ROMANCE AND REALITY IN COCHIN – LAND OF SPICES AND COCONUT PALMS
INTRODUCTION
Cochin and the Chinese Fishing nets have been on my bucket list since working in India thirty years ago. For whatever reason, flying down south to Kerala was always that little bit too far out of the way.
But today, I sail in through green waters of the Arabian Sea, (not quite like those seafaring traders in sailing ships in search of spices from hundreds of years ago, but on MV ‘Silver Wind’). I’m simply an interested tourist with just four hours to explore with the assistance of a local guide.
Squawking birds circle over the Chinese fishing nets swinging out from the palm-fringed entrance on both sides of the harbour. Put down my knife and fork and grab for the camera . . . but alas, for the second time on this cruise, opening my camera in the heat, it frosts up.
ROMANCE AND REALITY IN COCHIN – LAND OF SPICES AND COCONUT PALMS
The ‘romance’ of a fantastical past, and . . .
The ‘reality’ of life lived in the 21st century in Cochin . . .
Are two ‘very different’ things.
THE ROMANCE OF A FANTASTICAL PAST
Jewish Traders came to these shores in search of teak and spices a millennium before Christ. It was here that they secured teak to build the Second Temple.
Visions of Babylonian, Assyrian, and Arab traders conjure up such colourful images of protocols and relationships for me.
And . . .
I can only start to imagine what happened when Portuguese Vasco da Gama and his Caucasian crew landed much later, in the 15th century, to trade with dhoti-clad, bare-chested Rajas and Kings of that time. The fragrant spices were more valuable than gold in the markets of Genoa and Venice.
St Thomas brought Christianity in the first century, with Franciscans and other missionaries arriving fifteen hundred years later bringing education and knowledge. How did they go about their work of conversion?
Then . . .
There’s a life and story of its own about the Dutch and British East India Companies and their forms of subjugation of local people that carries little romance, but I’m open to understanding more.
REALITY OF LIFE LIVED IN THE 21ST CENTURY
The world’s very best spices still grow in abundance in the fertile soils of the Western Ghat mountain ranges in the east. I have no doubt that peaceful backwaters, cuisine, colour, and scenery of Kerala remain legendary, but
the reality in 21st century Cochin, (in the few glimpses possible in just a three-hour shore visit from the ship), is not of a romantic nature.

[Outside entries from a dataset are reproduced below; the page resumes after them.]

(** * Appointment scheduling engine of the mental-health backend

    A shallow embedding of the booking, lifecycle, slot and analytics code of
    - [src/routes/appointment.ts]  (POST /book, PUT /:id/status, PUT /:id/cancel,
      GET /available-slots/:therapistId),
    - [src/routes/chatbot.ts]      (POST /appointments/:id/review,
      POST /book-appointment, whose body repeats POST /book line for line),
    - [src/routes/therapist.ts]    (PUT /appointments/:id/status, GET /analytics),
    - the admin routes             (GET /analytics with getPlatformStats and
      getRevenueData),
    - the Appointment and Therapist mongoose schemas.

    Further parts of the same files and of the files they call or are
    called from:
    - the listings                 (GET /therapist of the appointment routes,
      GET /appointments of the therapist routes and of the user routes,
      GET /appointments/:id),
    - the other reports            (GET /dashboard and the monthly trends of
      the therapist routes, getAppointmentStatus and getGrowthData of the
      admin routes),
    - the therapist collection     (POST /register/therapist, PUT /profile,
      PUT /therapists/:id/verify, PUT /users/:id/toggle-status,
      getTherapistStats, the filter of GET /therapists),
    - accounts                     (POST /login, POST /login/therapist,
      POST /login/admin, GET /me, the authentication middleware and its
      guards, the mounting of the routers in [index.ts]),
    - the chat routes              (POST /send, GET /history, GET /sessions).

    Conventions of the embedding.
    - A JavaScript number that holds an integer below 2^53 is a [Z]; [NaN]
      is [None] in [option Z].  Money ([hourlyRate], [amount]) is a binary64
      number, a primitive [float]: amounts are computed and added with the
      rounding of the code.
    - A field of a request body is the JSON scalar [express.json()] parsed;
      arrays and objects as field values are left out.  The validators read
      a value through its string, so that [isInt] lets a JSON string of
      digits through as it does a JSON number: a [duration] is a
      [Duration], a number or a string, and is used by the handler as it
      was sent.  (The rating of a review and the hourly rate of a therapist
      are only stored, and the schema's cast makes the same number of
      either form.)
    - Strings are [string]; MongoDB's [$lt]/[$gt] on strings is the binary
      (lexicographic) order, [String.ltb].
    - The appointment collection is a [list Appointment]; the [_id] of a
      document is its position.  No route of the repository deletes an
      appointment, so positions are stable.
    - A [Date] is its epoch value in milliseconds, a [Z]: the date of a
      request is a text that [new Date] reads.
    - Every handler is a function from the collection to the new collection
      and the response; a failing handler returns the collection it was given.
    - What the platform and the libraries provide (dates, the text of
      numbers beyond 2^53, the aggregation operators [$sum], [$avg] and
      [$month], the cursor of the database driver, password hashes and
      tokens, the language model) is a type class; what a theorem needs of
      it is a hypothesis of that theorem.
*)

From Stdlib Require Import ZArith QArith Qcanon String Ascii List Lia DecimalString Permutation Sorted.
From Stdlib Require Import Floats.
From stdpp Require Import base list strings numbers.
Lemma shim_returns_values_witness :
  (exists e : curlE TCURLcode,
     trace (shim (Bsn_curl_easy_perform Fake.easy_slot)) Fake.w_pending = [Ev_call e] /\
     outcome (shim (Bsn_curl_easy_perform Fake.easy_slot)) Fake.w_pending
       = curl_call e Fake.w_pending) /\
  outcome (bsn_curl_multi_info_read Fake.multi_slot NULL 16 24 32) Fake.w_idle
    = Some (0, Fake.w_idle) /\
  (exists w2,
     outcome (bsn_curl_multi_info_read Fake.multi_slot NULL NULL NULL 32) Fake.w_pending
       = Some (1, w2) /\
     mem w2 !! 32 = Some (CInt 7)).
Proof.
  destruct (shim_returns_values (Bsn_curl_easy_perform Fake.easy_slot) Fake.w_pending)
    as (Hfwd & _ & Hread).
  destruct (shim_returns_values (Bsn_curl_easy_perform Fake.easy_slot) Fake.w_idle)
    as (_ & _ & Hidle).
  split; [|split].
  - apply Hfwd. reflexivity.
  - destruct (Hidle Fake.multi_slot NULL 16 24 32) as (_ & Hnull & _).
    apply Hnull. reflexivity.
  - destruct (Hread Fake.multi_slot NULL NULL NULL 32) as (_ & _ & Hsome).
    destruct (Hsome Fake.w_read Fake.msg_slot Fake.done_msg) as (w2 & Ho & Hres).
    + reflexivity.
    + intros H; discriminate H.
    + reflexivity.
    + by left.
    + by left.
    + right. exists (-1). reflexivity.
    + exists w2. split; [exact Ho|]. apply Hres. intros H; discriminate H.
Defined.

(** C5: on no run at all does an access of [bsn_curl_multi_info_read] go
    through a null pointer; with a message available it is defined and
    returns 1 for every combination of null and valid output pointers, the
    stores it performs are exactly
    those through the non-null pointers among [msg], [easy_handle] and
    [result], in that order, and memory is unchanged everywhere else.  The
    message itself is read only if one of the three is not null. *)
Theorem bsn_curl_multi_info_read_null_safe {L} `{!CurlLib L}
    multi_handle msgs_in_queue msg easy_handle result (w w1 : world L) message m :
  curl_call (Curl_multi_info_read multi_handle msgs_in_queue) w = Some (message, w1) ->
  message ≠ NULL ->
  (msg ≠ NULL \/ easy_handle ≠ NULL \/ result ≠ NULL -> mem w1 !! message = Some (CMsg m)) ->
  int_out (mem w1) msg -> ptr_out (mem w1) easy_handle -> int_out (mem w1) result ->
  (forall w' : world L,
     Forall (fun ev => deref_addr ev ≠ Some NULL)
       (trace (bsn_curl_multi_info_read multi_handle msgs_in_queue msg easy_handle result) w')) /\
  omap store_addr
    (trace (bsn_curl_multi_info_read multi_handle msgs_in_queue msg easy_handle result) w)
    = filter (fun p => p ≠ NULL) [msg; easy_handle; result] /\
  exists w2,
    outcome (bsn_curl_multi_info_read multi_handle msgs_in_queue msg easy_handle result) w
      = Some (1, w2) /\
    lib_state w2 = lib_state w1 /\
    forall p, p ∉ filter (fun p => p ≠ NULL) [msg; easy_handle; result] ->
              mem w2 !! p = mem w1 !! p.
Proof.
  intros Hcall Hmsg Hvalid Hm He Hr.
  split; [intros w'; apply all_events_trace, info_read_never_derefs_null|].
  unfold trace, outcome.
  rewrite (run_info_read_some _ _ _ _ _ w w1 message m) by done. simpl.
  split.
  - unfold copy_events.
    rewrite !filter_cons, filter_nil.
    destruct (decide (msg ≠ NULL)), (decide (easy_handle ≠ NULL)),
      (decide (result ≠ NULL)); reflexivity.
  - eexists. split; [reflexivity|]. split; [reflexivity|].
    intros p Hp. simpl. unfold copy_out.
    assert (Hin : forall q, q ≠ NULL -> q ∈ [msg; easy_handle; result] -> p ≠ q).
    { intros q Hq Hel ->. apply Hp. apply list_elem_of_filter. by split. }
    repeat case_decide; rewrite ?lookup_insert_ne; try done;
      intros Heq; symmetry in Heq; revert Heq; apply Hin; try done; set_solver.
Qed.

Lemma bsn_curl_multi_info_read_null_safe_witness :
  omap store_addr
    (trace (bsn_curl_multi_info_read Fake.multi_slot NULL NULL 24 NULL) Fake.w_pending)
    = [24] /\
  exists w2,
    outcome (bsn_curl_multi_info_read Fake.multi_slot NULL NULL 24 NULL) Fake.w_pending
      = Some (1, w2) /\
    mem w2 !! 16 = Some (CInt (-1)) /\ mem w2 !! 32 = Some (CInt (-1)).
Proof.
  destruct (bsn_curl_multi_info_read_null_safe Fake.multi_slot NULL NULL 24 NULL
              Fake.w_pending Fake.w_read Fake.msg_slot Fake.done_msg)
    as (_ & Hst & w2 & Ho & _ & Hframe).
  - reflexivity.
  - intros H; discriminate H.
  - intros _. reflexivity.
  - by left.
  - right. exists 0. reflexivity.
  - by left.
  - split; [exact Hst|]. exists w2. split; [exact Ho|].
    split; (rewrite Hframe; [reflexivity|]); vm_compute; intros H;
      repeat (inversion H as [|? ? ? H']; clear H; rename H' into H).
Defined.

On a visit to the Dutch Palace in Mattancherry built by the Portuguese, the reality is that I am not permitted to photograph the still so colourful original murals depicting scenes from the Ramayana. lol
Regrettably, this otherwise compelling story describing Hindu culture is far too complex to digest in the limited time available, (despite the efforts of Ajit our earnest local guide). On learning he’d travelled five hours on a train from his home in the south to give of his knowledge, I felt sorry for him at our apparent disinterest in the oppressive heat inside the ‘museum’.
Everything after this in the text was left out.